Lemma int2ga_by_range_witness :
  (exists k : pyobj,
     SamCigar.cigarStrings !! Z.to_nat 3 = Some k /\
     SamCigar.int2ga 3 = Returned k) /\
  (exists k : pyobj,
     SamCigar.cigarStrings !! Z.to_nat (-2 + 9) = Some k /\
     SamCigar.int2ga (-2) = Returned k) /\
  SamCigar.int2ga 9 = Raised IndexError.
Proof.
  split; [apply (proj1 (int2ga_by_range 3)); lia|].
  split; [apply (proj1 (proj2 (int2ga_by_range (-2)))); lia|].
  apply (proj2 (proj2 (int2ga_by_range 9))). right; lia.
Defined.

(** C6, the claim as stated fails: the code -1 lies outside [0,8], yet
    [int2ga] returns a kind for it, the last one of the list. *)
Lemma int2ga_minus_one_returns_kind :
  ~ (0 <= -1 <= 8) /\
  SamCigar.int2ga (-1) = Returned protocol.CigarOperation.SEQUENCE_MISMATCH.
Proof. split; [lia | reflexivity]. Qed.

(** ** The mapper *)

Section Mapper.
Context `{PysamDatamodelMixin}.
Import protocol.
(** * Report builder: [tools/create_report.py]

    The script builds a word-processing document from a text literal: it
    sets the font of the [Normal] style, cuts the stripped text at every
    double newline, appends one paragraph with one run per piece, saves
    the document and prints a confirmation.

    The development follows the script top to bottom: Python strings and
    the two string methods the script calls, exceptions and the
    state-and-error monad the statements run in, the part of the docx
    object model the script touches, the process environment, and then
    the script itself. *)

From Stdlib Require Import NArith ZArith Ascii String.
From Equations Require Import Equations.
From stdpp Require Import gmap list.

Local Open Scope N_scope.

(** ** Python strings *)

(** A Python [str] is a sequence of Unicode code points. *)
Definition char : Type := N.
Definition str : Type := list char.

Definition nl : char := 10.
Definition space : char := 32.

(** [c.isspace()] for a single code point: the characters CPython
    classifies as whitespace (bidirectional type WS, B or S, or category
    Zs). *)
Definition isspace (c : char) : bool :=
  ((9 <=? c) && (c <=? 13))          (* \t \n \v \f \r *)
  || ((28 <=? c) && (c <=? 31))      (* FS GS RS US *)
  || (c =? 32)                       (* space *)
  || (c =? 133)                      (* U+0085 NEL *)
  || (c =? 160)                      (* U+00A0 no-break space *)
  || (c =? 5760)                     (* U+1680 *)
  || ((8192 <=? c) && (c <=? 8202))  (* U+2000 .. U+200A *)
  || (c =? 8232) || (c =? 8233)      (* U+2028, U+2029 *)
  || (c =? 8239)                     (* U+202F *)
  || (c =? 8287)                     (* U+205F *)
  || (c =? 12288).                   (* U+3000 *)

(** [s.lstrip()], [s.rstrip()] and [s.strip()] without argument. *)
Fixpoint lstrip (s : str) : str :=
  match s with
  | c :: s' => if isspace c then lstrip s' else s
  | [] => []
  end.

Definition rstrip (s : str) : str := reverse (lstrip (reverse s)).

Definition strip (s : str) : str := rstrip (lstrip s).

(** [s.startswith(p)]. *)
Fixpoint startswith (s p : str) {struct p} : bool :=
  match p, s with
  | [], _ => true
  | a :: p', b :: s' => (a =? b) && startswith s' p'
  | _ :: _, [] => false
  end.

(** The scan behind [s.split(sep)] for a separator [c0 :: sep'] that is not
    empty: [cur] holds, reversed, the characters read since the last cut.
    At an occurrence of the separator the piece is closed and the scan
    resumes behind the occurrence, so occurrences are found left to right
    and do not overlap. *)
Equations? split_from (c0 : char) (sep' : str) (s : str) (cur : str) : list str
  by wf (length s) lt :=
  split_from c0 sep' [] cur := [reverse cur];
  split_from c0 sep' (c :: s') cur with startswith (c :: s') (c0 :: sep') := {
    | true := reverse cur :: split_from c0 sep' (drop (length sep') s') [];
    | false := split_from c0 sep' s' (c :: cur) }.
Proof.
  all: rewrite ?length_drop; simpl; lia.
Qed.

(** [sep.join(pieces)]. *)
Fixpoint str_join (sep : str) (pieces : list str) : str :=
  match pieces with
  | [] => []
  | [p] => p
  | p :: ps => p ++ sep ++ str_join sep ps
  end.

(** [sep in s]. *)
Fixpoint contains (s sep : str) : bool :=
  startswith s sep ||
  match s with
  | [] => false
  | _ :: s' => contains s' sep
  end.

(** Source literals are written as Rocq strings, which are byte
    sequences; [py] decodes the UTF-8 bytes into code points. *)
Fixpoint utf8_decode (bs : list N) : str :=
  match bs with
  | [] => []
  | b0 :: bs1 =>
      if b0 <? 128 then b0 :: utf8_decode bs1
      else match bs1 with
      | [] => [b0]
      | b1 :: bs2 =>
          if b0 <? 224 then
            N.lor (N.shiftl (N.land b0 31) 6) (N.land b1 63) :: utf8_decode bs2
          else match bs2 with
          | [] => [b0; b1]
          | b2 :: bs3 =>
              if b0 <? 240 then
                N.lor (N.shiftl (N.land b0 15) 12)
                  (N.lor (N.shiftl (N.land b1 63) 6) (N.land b2 63))
                :: utf8_decode bs3
              else match bs3 with
              | [] => [b0; b1; b2]
              | b3 :: bs4 =>
                  N.lor (N.shiftl (N.land b0 7) 18)
                    (N.lor (N.shiftl (N.land b1 63) 12)
                       (N.lor (N.shiftl (N.land b2 63) 6) (N.land b3 63)))
                  :: utf8_decode bs4
              end
          end
      end
  end.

■ Exercise
The required result is an identical copy of the records above.

■ Response
Lemma int2ga_by_range_witness :
  (exists k : pyobj,
     SamCigar.cigarStrings !! Z.to_nat 3 = Some k /\
     SamCigar.int2ga 3 = Returned k) /\
  (exists k : pyobj,
     SamCigar.cigarStrings !! Z.to_nat (-2 + 9) = Some k /\
     SamCigar.int2ga (-2) = Returned k) /\
  SamCigar.int2ga 9 = Raised IndexError.
Proof.
  split; [apply (proj1 (int2ga_by_range 3)); lia|].
  split; [apply (proj1 (proj2 (int2ga_by_range (-2)))); lia|].
  apply (proj2 (proj2 (int2ga_by_range 9))). right; lia.
Defined.

(** C6, the claim as stated fails: the code -1 lies outside [0,8], yet
    [int2ga] returns a kind for it, the last one of the list. *)
Lemma int2ga_minus_one_returns_kind :
  ~ (0 <= -1 <= 8) /\
  SamCigar.int2ga (-1) = Returned protocol.CigarOperation.SEQUENCE_MISMATCH.
Proof. split; [lia | reflexivity]. Qed.

(** ** The mapper *)

Section Mapper.
Context `{PysamDatamodelMixin}.
Import protocol.
(** * Report builder: [tools/create_report.py]

    The script builds a word-processing document from a text literal: it
    sets the font of the [Normal] style, cuts the stripped text at every
    double newline, appends one paragraph with one run per piece, saves
    the document and prints a confirmation.

    The development follows the script top to bottom: Python strings and
    the two string methods the script calls, exceptions and the
    state-and-error monad the statements run in, the part of the docx
    object model the script touches, the process environment, and then
    the script itself. *)

From Stdlib Require Import NArith ZArith Ascii String.
From Equations Require Import Equations.
From stdpp Require Import gmap list.

Local Open Scope N_scope.

(** ** Python strings *)

(** A Python [str] is a sequence of Unicode code points. *)
Definition char : Type := N.
Definition str : Type := list char.

Definition nl : char := 10.
Definition space : char := 32.

(** [c.isspace()] for a single code point: the characters CPython
    classifies as whitespace (bidirectional type WS, B or S, or category
    Zs). *)
Definition isspace (c : char) : bool :=
  ((9 <=? c) && (c <=? 13))          (* \t \n \v \f \r *)
  || ((28 <=? c) && (c <=? 31))      (* FS GS RS US *)
  || (c =? 32)                       (* space *)
  || (c =? 133)                      (* U+0085 NEL *)
  || (c =? 160)                      (* U+00A0 no-break space *)
  || (c =? 5760)                     (* U+1680 *)
  || ((8192 <=? c) && (c <=? 8202))  (* U+2000 .. U+200A *)
  || (c =? 8232) || (c =? 8233)      (* U+2028, U+2029 *)
  || (c =? 8239)                     (* U+202F *)
  || (c =? 8287)                     (* U+205F *)
  || (c =? 12288).                   (* U+3000 *)

(** [s.lstrip()], [s.rstrip()] and [s.strip()] without argument. *)
Fixpoint lstrip (s : str) : str :=
  match s with
  | c :: s' => if isspace c then lstrip s' else s
  | [] => []
  end.

Definition rstrip (s : str) : str := reverse (lstrip (reverse s)).

Definition strip (s : str) : str := rstrip (lstrip s).

(** [s.startswith(p)]. *)
Fixpoint startswith (s p : str) {struct p} : bool :=
  match p, s with
  | [], _ => true
  | a :: p', b :: s' => (a =? b) && startswith s' p'
  | _ :: _, [] => false
  end.

(** The scan behind [s.split(sep)] for a separator [c0 :: sep'] that is not
    empty: [cur] holds, reversed, the characters read since the last cut.
    At an occurrence of the separator the piece is closed and the scan
    resumes behind the occurrence, so occurrences are found left to right
    and do not overlap. *)
Equations? split_from (c0 : char) (sep' : str) (s : str) (cur : str) : list str
  by wf (length s) lt :=
  split_from c0 sep' [] cur := [reverse cur];
  split_from c0 sep' (c :: s') cur with startswith (c :: s') (c0 :: sep') := {
    | true := reverse cur :: split_from c0 sep' (drop (length sep') s') [];
    | false := split_from c0 sep' s' (c :: cur) }.
Proof.
  all: rewrite ?length_drop; simpl; lia.
Qed.

(** [sep.join(pieces)]. *)
Fixpoint str_join (sep : str) (pieces : list str) : str :=
  match pieces with
  | [] => []
  | [p] => p
  | p :: ps => p ++ sep ++ str_join sep ps
  end.

(** [sep in s]. *)
Fixpoint contains (s sep : str) : bool :=
  startswith s sep ||
  match s with
  | [] => false
  | _ :: s' => contains s' sep
  end.

(** Source literals are written as Rocq strings, which are byte
    sequences; [py] decodes the UTF-8 bytes into code points. *)
Fixpoint utf8_decode (bs : list N) : str :=
  match bs with
  | [] => []
  | b0 :: bs1 =>
      if b0 <? 128 then b0 :: utf8_decode bs1
      else match bs1 with
      | [] => [b0]
      | b1 :: bs2 =>
          if b0 <? 224 then
            N.lor (N.shiftl (N.land b0 31) 6) (N.land b1 63) :: utf8_decode bs2
          else match bs2 with
          | [] => [b0; b1]
          | b2 :: bs3 =>
              if b0 <? 240 then
                N.lor (N.shiftl (N.land b0 15) 12)
                  (N.lor (N.shiftl (N.land b1 63) 6) (N.land b2 63))
                :: utf8_decode bs3
              else match bs3 with
              | [] => [b0; b1; b2]
              | b3 :: bs4 =>
                  N.lor (N.shiftl (N.land b0 7) 18)
                    (N.lor (N.shiftl (N.land b1 63) 12)
                       (N.lor (N.shiftl (N.land b2 63) 6) (N.land b3 63)))
                  :: utf8_decode bs4
              end
          end
      end
  end.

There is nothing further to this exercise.